(** One iteration of [for line in stdout]; [prev] is the value the Python
    variable [message] holds from the previous iteration. *)
Definition step (st : ingest_state) (prev : option message) (line : string)
  : ingest_error + (ingest_state * option message) :=
  let message := match json_loads line with Some m => Some m | None => prev end in
  match message with
  | None => inl (UnboundLocalError "message")
  | Some (MState v) =>
      let ss := st.(stream_states) ++ [v] in
      inr ({| record_buffer := st.(record_buffer); active_schemas := st.(active_schemas);
              reservoir := st.(reservoir); objects := st.(objects);
              stream_states := ss; state_file := Some ss; flushes := st.(flushes) |},
           message)
  | Some (MSchema stream _ as m) =>
      let m' := fold_left (fun m mp => mp.(transform_schema) m) mappers m in
      match schema_field m' with
      | None => inl (KeyError "schema")
      | Some sch =>
          let sid := schema_id sch in
          let rb := st.(record_buffer) in
          let rb' :=
            match lookup stream rb with
            | Some schemas => if mem sid schemas then rb
                              else set stream [(sid, new_container line)] rb
            | None => set stream [(sid, new_container line)] rb
            end in
          inr ({| record_buffer := rb';
                  active_schemas := set stream sid st.(active_schemas);
                  reservoir := st.(reservoir); objects := st.(objects);
                  stream_states := st.(stream_states); state_file := st.(state_file);
                  flushes := st.(flushes) |}, Some m')
      end
  | Some (MRecord stream _ as m) =>
      let m' := fold_left (fun m mp => mp.(transform_record) m) mappers m in
      match lookup stream st.(record_buffer) with
      | None => inl (KeyError stream)
      | Some schemas =>
          match lookup stream st.(active_schemas) with
          | None => inl (KeyError stream)
          | Some sid =>
              match lookup sid schemas with
              | None => inl (KeyError sid)
              | Some c =>
                  let c1 := {| count := S c.(count); header := c.(header);
                               records := c.(records) ++ [line] |} in
                  if (buffer_size <=? c1.(count))%nat then
                    (* buffer is full: upload, reset, update the index *)
                    let path := flush_path st stream sid in
                    let c2 := {| count := 0; header := c.(header); records := [c.(header)] |} in
                    inr ({| record_buffer := set stream (set sid c2 schemas) st.(record_buffer);
                            active_schemas := st.(active_schemas);
                            reservoir := index_append st.(reservoir) stream path;
                            objects := set path c1.(records) st.(objects);
                            stream_states := st.(stream_states);
                            state_file := Some st.(stream_states);
                            flushes := S st.(flushes) |}, Some m')
                  else
                    inr ({| record_buffer := set stream (set sid c1 schemas) st.(record_buffer);
                            active_schemas := st.(active_schemas);
                            reservoir := st.(reservoir); objects := st.(objects);
                            stream_states := st.(stream_states); state_file := st.(state_file);
                            flushes := st.(flushes) |}, Some m')
              end
          end
      end
  | Some (MOther _ _ as m) => inr (st, Some m)
  end.

(** An exception carries the state at the point it was raised: every
    raising lookup precedes the mutations of its iteration. *)
Fixpoint loop (st : ingest_state) (prev : option message) (lines : list string)
  : (ingest_error * ingest_state) + ingest_state :=
  match lines with
  | [] => inr st
  | l :: r =>
      match step st prev l with
      | inl e => inl (e, st)
      | inr (st', m) => loop st' m r
      end
  end.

**Exercise**
Look through the entries above and count each line holding "iteration"; report the count alone.

**Task result**
3